Jamais la nuit ne m’avait paru aussi noire et silencieuse, au point que les cris d’Alexandre et d’Alexia m’avaient presque manqué. Cette nuit-là, il n’était pas venu vérifier si je dormais. À mon réveil, déterminée à avancer, j’avais essuyé toute trace de coups et de blessures sur mon corps comme sur mon âme.

Plus tard, quand j’avais pris Tom dans mes bras pour lui donner un dernier baiser avant de le déposer à l’école, il m’avait murmuré à l’oreille :

« Maman, tu sais pourquoi j’aimerais bien être Franklin ?

– Oui, parce qu’il a beaucoup d’amis trop sympathiques et drôles ! avais-je répondu.

– Non, non. C’est pas ça !

– Dis-moi vite alors, mon chéri. Tu vas être en retard.

– C’est parce qu’il a une carapace.

– Oui, mais les tortues c’est lent et toi tu adores courir vite ! À quoi te servirait donc une carapace ?

– À rentrer à l’intérieur, Maman. Comme je ne peux plus rentrer dans ton ventre, eh bien, quand il se passe quelque chose qui ne me plaît pas, je pourrais rentrer dans ma carapace.

– Dépêchez-vous, les enfants, je vais fermer la porte ! », avait alors crié Mme Tissier, la directrice de l’école, en nous regardant.

Mais quand Tom était parti rejoindre son copain Tristan, je m’étais retrouvée assommée par ses paroles d’enfant, et je m’étais surtout demandé ce qui pouvait ne pas lui plaire dans sa vie de petit garçon de cinq ans et trois quarts.

*

Je reprends mes esprits en marchant vers le bureau, qui se trouve à vingt minutes de l’école. Quoi qu’il arrive maintenant, la machine est lancée. Pas programmée, mais lancée. Impossible de savoir comment les choses vont se dérouler. Je n’ai pas écrit le scénario, même si j’en ai déjà envisagé mille, tous plus différents les uns que les autres au cours de ces nuits sous le ciel étoilé de la chambre de Tom, toutes ces nuits où j’ai feint de dormir.
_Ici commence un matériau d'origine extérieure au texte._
(* ===== verification/ShareTypes.v ===== *)
(** * Values of the copy-on-write share

    [tascarrel-sharefs/src/types.rs], [error.rs] and the helpers of
    [filesystem/support.rs]: versions, leases, changes and errors; paths; the metadata
    the operating system reports of the lower directory, which the host edits while
    the share is in use.

    A normalized path is the list of its names; [components] is the standard
    library's decomposition of a raw path.  Error values keep the path they report,
    as a path of the share ([Merged]) or of the lower directory ([InLower]). *)

From S2P Require Import Prelude Lists Text Effects.

Definition path := list bytes.

Inductive EntryKind := File | Directory | Symlink.
#[export] Instance EntryKind_eq_dec : EqDecision EntryKind.
Proof. solve_decision. Defined.
Record FileTime := { seconds : Z; nanoseconds : Z }.
#[export] Instance FileTime_eq_dec : EqDecision FileTime.
Proof. solve_decision. Defined.
(** A SHA-256 digest is its 32 bytes. *)
Record EntryVersion := { v_kind : EntryKind; v_size : Z; v_mode : Z; content_digest : option bytes }.
#[export] Instance EntryVersion_eq_dec : EqDecision EntryVersion.
Proof. solve_decision. Defined.
Record LowerLease := {
  version : EntryVersion; lease_modified_at : FileTime; lease_changed_at : FileTime;
  lease_device : Z; lease_inode : Z
}.
#[export] Instance LowerLease_eq_dec : EqDecision LowerLease.
Proof. solve_decision. Defined.
Record ShareChange := {
  change_path : path; change_base : option LowerLease; proposed : option EntryVersion; change_opaque : bool
}.
#[export] Instance ShareChange_eq_dec : EqDecision ShareChange.
Proof. solve_decision. Defined.
Record EntryMetadata := { md_kind : EntryKind; md_size : Z; md_mode : Z; md_modified_at : FileTime }.
#[export] Instance EntryMetadata_eq_dec : EqDecision EntryMetadata.
Proof. solve_decision. Defined.
Record DirectoryEntry := { de_name : bytes; de_metadata : EntryMetadata }.
Inductive FileWriteOutcome := Written (revision : bytes) | Conflict (revision : bytes).

(** ** Errors *)
Inductive Location := Merged (p : path) | InLower (p : path).
Inductive ShareFsError :=
| InvalidPath (p : bytes)
| InvalidMergedPath (p : path)
| NotFound (p : Location)
| AlreadyExists (p : path)
| NotDirectory (p : path)
| IsDirectory (p : path)
| DirectoryNotEmpty (p : path)
| UnsupportedEntryType (p : path)
| LowerDirectoryRename (p : path)
| ConcurrentLowerChange (p : path)
| CorruptState
| Io (action : string)
| Database (action : string)
| Poisoned.
Definition is_not_found (e : ShareFsError) : bool := match e with NotFound _ => true | _ => false end.

(** ** Paths *)
Inductive Component := RootDir | CurDir | ParentDir | Normal (name : bytes).
(** [Path::components]: empty pieces and dots are skipped, but for a leading dot. *)
Definition component (piece : bytes) : list Component :=
  if bool_decide (piece = []) || bool_decide (piece = str ".") then []
  else if bool_decide (piece = str "..") then [ParentDir] else [Normal piece].
Definition components (raw : bytes) : list Component :=
  match split 47 raw with
  | first :: rest =>
      (if bool_decide (first = str ".") then [CurDir]
       else if bool_decide (first = []) && negb (bool_decide (rest = [])) then [RootDir]
       else component first)
      ++ concat (map component rest)
  | [] => []
  end.
Fixpoint normal_names (raw : bytes) (cs : list Component) : outcome ShareFsError path :=
  match cs with
  | [] => Ok []
  | Normal name :: rest =>
      if contains 0 name then Err (InvalidPath raw)
      else let? p := normal_names raw rest in Ok (name :: p)
  | _ => Err (InvalidPath raw)
  end.
Definition normalize_path (raw : bytes) : outcome ShareFsError path := normal_names raw (components raw).
Definition normalize_non_root_path (raw : bytes) : outcome ShareFsError path :=
  let? p := normalize_path raw in
  if bool_decide (p = []) then Err (InvalidMergedPath p) else Ok p.
Definition split_parent (p : path) : outcome ShareFsError (path * bytes) :=
  match last p with
  | Some name => Ok (removelast p, name)
  | None => Err (InvalidMergedPath p)
  end.
(** The bytes of a path, by which changes are ordered. *)
Fixpoint path_bytes (p : path) : bytes :=
  match p with
  | [] => []
  | [name] => name
  | name :: rest => name ++ 47 :: path_bytes rest
  end.

(** ** The lower directory

    What the operating system answers for a path below the lower directory. *)
Inductive FileType := FtFile | FtDirectory | FtSymlink | FtOther.
#[export] Instance FileType_eq_dec : EqDecision FileType.
Proof. solve_decision. Defined.
Record Metadata := {
  file_type : FileType; m_dev : Z; m_ino : Z; m_mode : Z; m_size : Z;
  m_mtime : Z; m_mtime_nsec : Z; m_ctime : Z; m_ctime_nsec : Z
}.
#[export] Instance Metadata_eq_dec : EqDecision Metadata.
Proof. solve_decision. Defined.
(** An entry: its metadata, the bytes of a file or the target of a link, the names in
    a directory. *)
Record LowerNode := { meta : Metadata; data : bytes; children : list bytes }.
Inductive Access := Missing | Refused | Found (n : LowerNode).
(** [at_path] answers a system call on a path, [inode] one on an open descriptor. *)
Record Lower := { at_path : path -> Access; inode : Z -> Z -> LowerNode }.

Definition LOGICAL_MODE_MASK : Z := 4095.

Definition entry_kind (m : Metadata) (p : path) : outcome ShareFsError EntryKind :=
  match file_type m with
  | FtFile => Ok File
  | FtDirectory => Ok Directory
  | FtSymlink => Ok Symlink
  | FtOther => Err (UnsupportedEntryType p)
  end.
Definition entry_type_error (p : path) (m : Metadata) : ShareFsError :=
  if bool_decide (file_type m = FtDirectory) then IsDirectory p else UnsupportedEntryType p.
Definition entry_type_error_for_kind (p : path) (k : EntryKind) : ShareFsError :=
  if bool_decide (k = Directory) then IsDirectory p else UnsupportedEntryType p.
(** [u32::try_from]. *)
Definition u32_of (x : Z) : option Z := if fits u32_max x then Some x else None.
Definition metadata_modified_time (m : Metadata) : FileTime :=
  {| seconds := m_mtime m; nanoseconds := default 0 (u32_of (m_mtime_nsec m)) |}.
Definition logical_size (k : EntryKind) (m : Metadata) : Z :=
  match k with Directory => 0 | File | Symlink => m_size m end.
Definition metadata_value (m : Metadata) (p : path) : outcome ShareFsError EntryMetadata :=
  let? k := entry_kind m p in
  Ok {| md_kind := k; md_size := logical_size k m; md_mode := Z.land (m_mode m) LOGICAL_MODE_MASK;
        md_modified_at := metadata_modified_time m |}.
Definition base_record (m : Metadata) (k : EntryKind) (digest : option bytes) : LowerLease :=
  {| version := {| v_kind := k; v_size := logical_size k m; v_mode := Z.land (m_mode m) LOGICAL_MODE_MASK;
                   content_digest := digest |};
     lease_modified_at := metadata_modified_time m;
     lease_changed_at := {| seconds := m_ctime m; nanoseconds := default 0 (u32_of (m_ctime_nsec m)) |};
     lease_device := m_dev m; lease_inode := m_ino m |}.
Definition same_fingerprint (l r : Metadata) : bool :=
  (m_dev l =? m_dev r) && (m_ino l =? m_ino r) && (m_mode l =? m_mode r) && (m_size l =? m_size r)
  && (m_mtime l =? m_mtime r) && (m_mtime_nsec l =? m_mtime_nsec r)
  && (m_ctime l =? m_ctime r) && (m_ctime_nsec l =? m_ctime_nsec r).
Definition matches_lease_fingerprint (m : Metadata) (k : EntryKind) (lease : LowerLease) : bool :=
  bool_decide (k = v_kind (version lease))
  && (m_dev m =? lease_device lease) && (m_ino m =? lease_inode lease)
  && (bool_decide (k = Directory) || (m_size m =? v_size (version lease)))
  && (Z.land (m_mode m) LOGICAL_MODE_MASK =? v_mode (version lease))
  && (m_mtime m =? seconds (lease_modified_at lease))
  && bool_decide (u32_of (m_mtime_nsec m) = Some (nanoseconds (lease_modified_at lease)))
  && (m_ctime m =? seconds (lease_changed_at lease))
  && bool_decide (u32_of (m_ctime_nsec m) = Some (nanoseconds (lease_changed_at lease))).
Bien qu’il ne fasse pas très chaud, le temps est assez clément pour rendre le trajet agréable. J’en profite pour consulter mes mails, dont celui de Thomas Narcise, que je me rappelle avoir reçu hier soir. Je l’ouvre, intriguée par l’objet du message : « Vous ne pouvez pas refuser ».

« Chère Juliette,

Si j’avais su que vous étiez cette femme fatalement attirante, je n’aurais pas fait que vous appeler.

En plus de votre voix, votre sourire et votre charme ont hanté ma nuit.

Je vous propose un dîner pour célébrer deux choses : mon anniversaire et le vôtre !

Eh oui, ne me demandez pas comment je l’ai découvert, mais nous sommes nés le même jour !

Est-ce que ce n’est pas un signe, ça ?

J’ai découvert également d’où vous venaient cette chevelure brune et ce teint hâlé. Je me suis juste trompé de continent.

J’adore l’Espagne et je recherche actuellement un professeur d’espagnol.

Un autre signe du destin !

Je vous propose donc de nous retrouver le 31 mai, à 19 heures, au bar du Four Seasons.

Je vous emmènerai ensuite dîner dans mon restaurant préféré, qui va certainement devenir le vôtre.

Vous ne pouvez pas me refuser ça pour mon anniversaire, n’est-ce pas ?

Ce sera mon plus beau cadeau… et peut-être en aurez-vous un autre en retour.

À très, très vite,

Thomas

P. S. Le caractère des femmes espagnoles me rend fou. »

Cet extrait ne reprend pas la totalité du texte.